Joined: 12 Dec 2002
Location: Bristol, UK
|Posted: Fri Sep 12, 2003 5:37 pm Post subject: CensorNet 3.2 BETA Testers Wanted
We're doing an interim release (v3.2) prior to the all singing all dancing v4.0. We need some beta testers - please e-mail me (firstname.lastname@example.org) if you are willing to do some testing. You will need a spare machine because we aren't writing an upgrade patch/migrate script until 3.2 is out of beta.
Here's the changelog:
Changes from 3.1r6 to 3.2:
* Removed the DNS proxy server DNRD from CensorNet as it was causing problems, this means that clients (Workstations) will need their DNS settings updated if currently configured to use CensorNet as their DNS server.
* Removed emacs and replaced it with a much smaller (although somewhat simpler) editor called Jove, this was primarily to save space in the ISO as emacs took up almost 35MB, a Symlink has been created "emacs -> jove".
* Removed the "Blacklist Override" feature, i.e. passwords for specific blacklist entries, as it was badly implemented, and open for users to execute DOS attacks on the server. Sorry!
Added "setup" program features...
* Added the option to switch between "IP Router" and "Ethernet Bridge" mode. So, you can experiment, and no longer need a patch to turn CensorNet into a Bridge (transparent firewall).
* Added the option to disable NAT (IP Masquerading) on the public interface.
* Added "Port Pinholing" as well as Port Forwarding capability to the Firewall configuration dialog. This means that if you have CensorNet configured as a router, public and private interfaces are on different subnets, and NAT is disabled, you can open ports for specific services running on the private network.
* Added option to allow access to the Web Admin area from the public interface, this is only a good idea if you have an upstream firewall to block access to it from the Internet.
* Changed the behaviour of the Windows NT authentication configuration, you now specify the PDC and BDC using IP address, rather than NetBIOS hostname. This is because a few people have problems getting CensorNet to resolve the NetBIOS hostnames.
* Restructured the "Web Cache Configuration" dialog, added ability for users to specify a list of domains that CensorNet will allow unauthenticated (and unfiltered) access to. This is to get around problems with certain auto-update utilities, which do not support the proxy authentication protocol.
* Added the ability for users to specify the TCP port number that the filtering proxy listens on.
* Added a feature to force unfiltered access to the Web from specified source IP addresses. This allows the admin to setup a list of Workstations from which all web access will always be unfiltered.
Added "Web Front-end" functionality...
* Backup feature now adds a date stamp to the filename of the downloaded backup tarball.
* Added a "Moderator" user profile, which allows unfiltered access to the Web, but gives the user the ability to quickly review sites, and submit them for Blocking/Unblocking approval (i.e. Black/Whitelisting approval).

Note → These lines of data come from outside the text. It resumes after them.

(* ===== verification/Base64.v ===== *)
(** * Base64 ([crates/core/src/base64.rs]) *)

From S2P Require Import Prelude RustStr Utf8 Model.

Definition INVALID : Z := 255.

Definition ALPHABET : str := "ABCDEFGHIJKLMNOPQRSTUVWXYZabcdefghijklmnopqrstuvwxyz0123456789+/".

(** [ALPHABET[i]] for [i < 64] *)
Definition alphabet_at (i : Z) : u8 := nth (Z.to_nat i) ALPHABET "A"%char.

(** The table is built by 64 stores and two more for the URL-safe aliases. *)
Definition store (t : list Z) (c : u8) (i : Z) : list Z := <[Z.to_nat (val8 c) := i]> t.

Definition decode_table : list Z :=
  let t := fold_left (fun t ic => store t (snd ic) (Z.of_nat (fst ic)))
             (combine (seq 0 64) ALPHABET) (replicate 256 INVALID) in
  store (store t "-"%char 62) "_"%char 63.

(** [table[b as usize]] *)
Definition table_at (b : u8) : Z := nth (Z.to_nat (val8 b)) decode_table INVALID.

(** [b'=' | b'\r' | b'\n' | b' ' | b'\t'] *)
Definition skipped (b : u8) : bool :=
  let v := val8 b in (v =? 61) || (v =? 13) || (v =? 10) || (v =? 32) || (v =? 9).

(** The loop of [decode_loose]: [buf] is a [u32], shifted left with the top
    bits lost; [bits] is what it holds that is not output yet. *)
Fixpoint decode_loop (input : bytes) (buf bits : Z) (out : bytes) : res ParseError bytes :=
  match input with
  | [] => Ok out
  | b :: rest =>
      if skipped b then decode_loop rest buf bits out
      else
        let v := table_at b in
        if v =? INVALID then Err (Base64Error ("недопустимый байт: 0x" ++ show_hex2 (val8 b)))
        else
          let buf := Z.lor ((Z.shiftl buf 6) mod 2 ^ 32) v in
          let bits := bits + 6 in
          if 8 <=? bits then decode_loop rest buf (bits - 8) (out ++ [to_u8 (Z.shiftr buf (bits - 8))])
          else decode_loop rest buf bits out
  end.

Definition decode_loose (input : str) : res ParseError bytes := decode_loop input 0 0 [].

Definition decode_to_string (input : str) : res ParseError str :=
  b ← decode_loose input; ok_or (from_utf8 b) Utf8Error.

(** One iteration of [encode_standard]: a chunk of one to three bytes. *)
Definition encode_chunk (chunk : bytes) : str :=
  let b0 := val8 (nth 0 chunk (to_u8 0)) in
  let b1 := if (1 <? length chunk)%nat then val8 (nth 1 chunk (to_u8 0)) else 0 in
  let b2 := if (2 <? length chunk)%nat then val8 (nth 2 chunk (to_u8 0)) else 0 in
  let n := Z.lor (Z.lor (Z.shiftl b0 16) (Z.shiftl b1 8)) b2 in
  [alphabet_at (Z.land (Z.shiftr n 18) 63); alphabet_at (Z.land (Z.shiftr n 12) 63)]
  ++ [if (1 <? length chunk)%nat then alphabet_at (Z.land (Z.shiftr n 6) 63) else "="%char]
  ++ [if (2 <? length chunk)%nat then alphabet_at (Z.land n 63) else "="%char].

Definition encode_standard (input : bytes) : str := concat (map encode_chunk (chunks 3 input)).

(** ** Lemmas *)

(** Every symbol of the alphabet is decoded to its index. *)
Lemma alphabet_facts i : 0 <= i < 64 ->
  skipped (alphabet_at i) = false /\ table_at (alphabet_at i) = i /\ val8 (alphabet_at i) < 128.
Proof.
  intros Hi.
  assert (forallb (fun k => let i := Z.of_nat k in
            negb (skipped (alphabet_at i)) && (table_at (alphabet_at i) =? i)
            && (val8 (alphabet_at i) <? 128)) (seq 0 64) = true) as H by (vm_compute; reflexivity).
  rewrite forallb_forall in H. specialize (H (Z.to_nat i)).
  rewrite in_seq, Z2Nat.id in H by lia.
  assert (0 <= Z.to_nat i < 0 + 64)%nat as Hr by lia. apply H in Hr.
  apply andb_true_iff in Hr as [[?%negb_true_iff ?%Z.eqb_eq]%andb_true_iff ?%Z.ltb_lt]. auto.
Qed.

Lemma table_at_range b : table_at b = INVALID \/ 0 <= table_at b < 64.
Proof.
  assert (forallb (fun v => (v =? INVALID) || ((0 <=? v) && (v <? 64))) decode_table = true) as H
    by (vm_compute; reflexivity).
  unfold table_at. destruct (nth_in_or_default (Z.to_nat (val8 b)) decode_table INVALID) as [Hin|Hd]; [|by left].
  rewrite forallb_forall in H. apply H in Hin.
  apply orb_true_iff in Hin as [?%Z.eqb_eq|[?%Z.leb_le ?%Z.ltb_lt]%andb_true_iff]; auto.
Qed.

(** The reference decoder: the bits read and not output yet are kept exactly,
    as a number below [2 ^ bits]. *)
Fixpoint decode_ref (input : bytes) (p bits : Z) (out : bytes) : res ParseError bytes :=
  match input with
  | [] => Ok out
  | b :: rest =>
      if skipped b then decode_ref rest p bits out
      else
        let v := table_at b in
        if v =? INVALID then Err (Base64Error ("недопустимый байт: 0x" ++ show_hex2 (val8 b)))
        else
          let q := p * 64 + v in
          if 8 <=? bits + 6
          then decode_ref rest (q mod 2 ^ (bits - 2)) (bits - 2) (out ++ [to_u8 (q / 2 ^ (bits - 2))])
          else decode_ref rest q (bits + 6) out
  end.

(** The 32-bit accumulator with lost high bits computes the reference. *)
Lemma decode_loop_ref input : forall buf bits out, 0 <= buf -> 0 <= bits < 8 ->
  decode_loop input buf bits out = decode_ref input (buf mod 2 ^ bits) bits out.
Proof.
  induction input as [|b rest IH]; intros buf bits out Hbuf Hbits; [done|].
  cbn [decode_loop decode_ref]. destruct (skipped b); [by apply IH|].
  destruct (table_at_range b) as [Hv|Hv].
  { by rewrite (proj2 (Z.eqb_eq _ _)). }
  rewrite (proj2 (Z.eqb_neq _ _)) by (unfold INVALID; lia).
  set (v := table_at b) in *.
  assert (Z.lor (Z.shiftl buf 6 mod 2 ^ 32) v = (buf mod 2 ^ 26) * 64 + v) as ->.
  { rewrite Z.shiftl_mul_pow2 by lia. replace (buf * 2 ^ 6 mod 2 ^ 32) with (buf mod 2 ^ 26 * 2 ^ 6) by dlia.
    rewrite lor_add by lia. done. }
  assert (forall k, 0 <= k <= 6 ->
    (buf mod 2 ^ 26 * 64 + v) mod 2 ^ (k + 6) = (buf mod 2 ^ k) * 64 + v) as Hmod.
  { intros k Hk. rewrite Z.pow_add_r by lia. change (2 ^ 6) with 64.
    assert (0 < 2 ^ k) by (apply Z.pow_pos_nonneg; lia).
    rewrite (Z.mul_comm (2 ^ k) 64), Z.rem_mul_r by lia.
    replace ((buf mod 2 ^ 26 * 64 + v) mod 64) with v by dlia.
    replace ((buf mod 2 ^ 26 * 64 + v) / 64) with (buf mod 2 ^ 26) by dlia.
    replace (2 ^ 26) with (2 ^ k * 2 ^ (26 - k)) by (rewrite <- Z.pow_add_r by lia; f_equal; lia).
    assert (0 < 2 ^ (26 - k)) by (apply Z.pow_pos_nonneg; lia).
    rewrite (Z.rem_mul_r buf), (Z.mul_comm (2 ^ k)), Z.mod_add, Z.mod_mod by lia. lia. }
  replace (bits + 6 - 8) with (bits - 2) by lia.
  destruct (Z.leb_spec 8 (bits + 6)).
  2: { rewrite IH by (dlia || lia). f_equal. rewrite Hmod by lia. done. }
  assert (bits <= 6 \/ bits = 7) as [Hb| ->] by lia.
  2: { rewrite IH by (dlia || lia). cbn [Z.sub Z.add]. f_equal; [dlia|]. do 2 f_equal.
       apply to_u8_mod. rewrite Z.shiftr_div_pow2 by lia. dlia. }
  rewrite IH by (dlia || lia).
  assert (0 < 2 ^ (bits - 2)) by (apply Z.pow_pos_nonneg; lia).
  set (q := buf mod 2 ^ 26 * 64 + v) in *.
  specialize (Hmod bits ltac:(lia)). rewrite <- Hmod.
  replace (2 ^ (bits + 6)) with (2 ^ (bits - 2) * 256)
    by (replace (bits + 6) with (bits - 2 + 8) by lia; rewrite Z.pow_add_r; lia).
  rewrite Z.rem_mul_r by lia.
  f_equal.
  - rewrite (Z.mul_comm (2 ^ _)), Z.mod_add, Z.mod_mod by lia. done.
  - do 2 f_equal. apply to_u8_mod. rewrite Z.shiftr_div_pow2 by lia.
    set (A := 2 ^ (bits - 2)) in *. pose proof (Z.mod_pos_bound q A ltac:(lia)).
    replace ((q mod A + A * ((q / A) mod 256)) / A) with ((q / A) mod 256).
    { by rewrite Z.mod_mod by lia. }
    by rewrite (Z.mul_comm A), Z.div_add, (Z.div_small (q mod A)), Z.add_0_l by lia.
Qed.

Lemma decode_loose_ref input : decode_loose input = decode_ref input 0 0 [].
Proof. unfold decode_loose. rewrite decode_loop_ref by lia. done. Qed.

Lemma decode_ref_push i rest p bits out : 0 <= i < 64 -> bits < 2 ->
  decode_ref (alphabet_at i :: rest) p bits out = decode_ref rest (p * 64 + i) (bits + 6) out.
Proof.
  intros Hi Hb. cbn [decode_ref]. destruct (alphabet_facts i Hi) as (-> & -> & _).
  rewrite (proj2 (Z.eqb_neq _ _)) by (unfold INVALID; lia).
  by rewrite (proj2 (Z.leb_gt _ _)) by lia.
Qed.

Lemma decode_ref_emit i rest p bits out : 0 <= i < 64 -> 2 <= bits ->
  decode_ref (alphabet_at i :: rest) p bits out =
    decode_ref rest ((p * 64 + i) mod 2 ^ (bits - 2)) (bits - 2)
      (out ++ [to_u8 ((p * 64 + i) / 2 ^ (bits - 2))]).
Proof.
  intros Hi Hb. cbn [decode_ref]. destruct (alphabet_facts i Hi) as (-> & -> & _).
  rewrite (proj2 (Z.eqb_neq _ _)) by (unfold INVALID; lia).
  by rewrite (proj2 (Z.leb_le _ _)) by lia.
Qed.

Lemma decode_ref_pad rest p bits out : decode_ref ("="%char :: rest) p bits out = decode_ref rest p bits out.
Proof. done. Qed.

Lemma sextets n : 0 <= n < 2 ^ 24 ->
  Z.land (Z.shiftr n 18) 63 = n / 262144 /\ Z.land (Z.shiftr n 12) 63 = n / 4096 mod 64 /\
  Z.land (Z.shiftr n 6) 63 = n / 64 mod 64 /\ Z.land n 63 = n mod 64.
Proof.
  intros Hn. change 63 with (Z.ones 6). rewrite !Z.land_ones, !Z.shiftr_div_pow2 by lia.
  change (2 ^ 6) with 64. split_and!; try done. apply Z.mod_small. dlia.
Qed.

Lemma group_value a b c : 0 <= a < 256 -> 0 <= b < 256 -> 0 <= c < 256 ->
  Z.lor (Z.lor (Z.shiftl a 16) (Z.shiftl b 8)) c = (a * 256 + b) * 256 + c.
Proof.
  intros. rewrite !Z.shiftl_mul_pow2 by lia.
  rewrite lor_add by lia.
  replace (a * 2 ^ 16 + b * 2 ^ 8) with ((a * 2 ^ 8 + b) * 2 ^ 8) by lia.
  rewrite lor_add by lia. lia.
Qed.

#[local] Arguments alphabet_at : simpl never.

(** The state after the first two symbols of a group [n]. *)
Lemma decode_two n rest out : 0 <= n < 2 ^ 24 ->
  decode_ref (alphabet_at (n / 262144) :: alphabet_at (n / 4096 mod 64) :: rest) 0 0 out
  = decode_ref rest (n / 4096 mod 16) 4 (out ++ [to_u8 (n / 65536)]).
Proof.
  intros Hn. rewrite decode_ref_push, decode_ref_emit by dlia. change (0 + 6 - 2) with 4.
  f_equal; [dlia|]. do 2 f_equal. apply to_u8_mod. dlia.
Qed.

(** Decoding the symbols of a last, shorter chunk. *)
Lemma decode_chunk_last c out : (length c < 3)%nat -> c <> [] ->
  decode_ref (encode_chunk c) 0 0 out = Ok (out ++ c).
Proof.
  intros Hc Hne. destruct c as [|a [|b [|? ?]]]; cbn in Hc; try lia; try done;
    unfold encode_chunk; cbn [length Nat.ltb Nat.leb nth]; pose proof (val8_range a).
  - rewrite group_value by lia.
    destruct (sextets ((val8 a * 256 + 0) * 256 + 0)) as (-> & -> & _ & _); [lia|]. cbn [app].
    rewrite decode_two, !decode_ref_pad by lia. cbn. do 3 f_equal. apply to_u8_eq. dlia.
  - pose proof (val8_range b). rewrite group_value by lia.
    destruct (sextets ((val8 a * 256 + val8 b) * 256 + 0)) as (-> & -> & -> & _); [lia|]. cbn [app].
    rewrite decode_two, decode_ref_emit, decode_ref_pad by dlia. cbn. rewrite <- app_assoc. cbn [app].
    do 2 f_equal. f_equal; [|f_equal]; apply to_u8_eq; change (2 ^ (4 - 2)) with 4; dlia.
Qed.

Lemma decode_chunk3 a b c rest out :
  decode_ref (encode_chunk [a; b; c] ++ rest) 0 0 out = decode_ref rest 0 0 (out ++ [a; b; c]).
Proof.
  unfold encode_chunk; cbn [length Nat.ltb Nat.leb nth].
  pose proof (val8_range a). pose proof (val8_range b). pose proof (val8_range c).
  rewrite group_value by lia.
  destruct (sextets ((val8 a * 256 + val8 b) * 256 + val8 c)) as (-> & -> & -> & ->); [lia|].
  cbn [app]. rewrite decode_two, decode_ref_emit, decode_ref_emit by dlia.
  change (4 - 2) with 2. change (2 ^ (2 - 2)) with 1. change (2 - 2) with 0.
  rewrite <- !app_assoc. cbn [app]. f_equal; [dlia|]. f_equal.
  f_equal; [|f_equal; [|f_equal]]; apply to_u8_eq; change (2 ^ 2) with 4; dlia.
Qed.

Lemma decode_encode_ref input : forall fuel out, (length input <= fuel)%nat ->
  decode_ref (concat (map encode_chunk (chunks_fuel fuel 3 input))) 0 0 out = Ok (out ++ input).
Proof.
  assert (forall n, forall input fuel out, (length input <= n)%nat -> (length input <= fuel)%nat ->
    decode_ref (concat (map encode_chunk (chunks_fuel fuel 3 input))) 0 0 out = Ok (out ++ input)) as H.
  { induction n as [|n IH]; intros l fuel out Hl Hf.
    - destruct l; [|cbn in Hl; lia]. destruct fuel; cbn; by rewrite app_nil_r.
    - destruct fuel as [|f]; [destruct l; [cbn; by rewrite app_nil_r|cbn in Hf; lia]|].
      destruct l as [|a [|b [|c l]]]; cbn [chunks_fuel take drop map concat].
      + cbn. by rewrite app_nil_r.
      + destruct f; cbn [map concat]; rewrite app_nil_r; apply decode_chunk_last; cbn; (lia || done).
      + destruct f; cbn [map concat]; rewrite app_nil_r; apply decode_chunk_last; cbn; (lia || done).
      + change (take 0 l) with (@nil u8). cbn [app] in *. rewrite decode_chunk3.
        change (drop 0 l) with l. rewrite IH by (cbn in *; lia). by rewrite <- app_assoc. }
  intros fuel out Hf. by apply (H (length input)).
Qed.

Lemma decode_encode input : decode_loose (encode_standard input) = Ok input.
Proof. rewrite decode_loose_ref. by apply decode_encode_ref. Qed.

(** The symbols of an encoding are ASCII. *)
Lemma encode_chunk_ascii c : Forall (fun b => val8 b < 128) (encode_chunk c).
Proof.
  assert (forall n, val8 (alphabet_at (Z.land n 63)) < 128) as H.
  { intros n. apply alphabet_facts. change 63 with (Z.ones 6). rewrite Z.land_ones by lia. dlia. }
  unfold encode_chunk. repeat case_match; cbn [app]; repeat (constructor; try apply H); done.
Qed.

* Block/Unblock request approval reports in the "Site Filters" section allows admins to approve or decline requests from Moderator users (and unblock requests from normal users using a new form on the Access Denied page).
* Block/Unblock request email digest can be configured so that CensorNet automatically sends a list of all pending approvals to an email address.
* Updated to Kernel version 2.4.22, although this is still a modified Kernel.
* Added ACPI support in Kernel and through the user space demon "acpid" to facilitate for auto-shutdown on systems with a soft-power button and BIOS support for ACPI.
* Finally fixed the Bandwidth limiter! Yay! The Squid delay pools now use the X-Forwarded-For HTTP header to allocate the pools instead of the real source IP (which is always the local address from DansGuardian).
* A few typos, minor bugs and annoyances have also been addressed, e.g. MAC addresses can be given in hyphenated format as well as colon separated.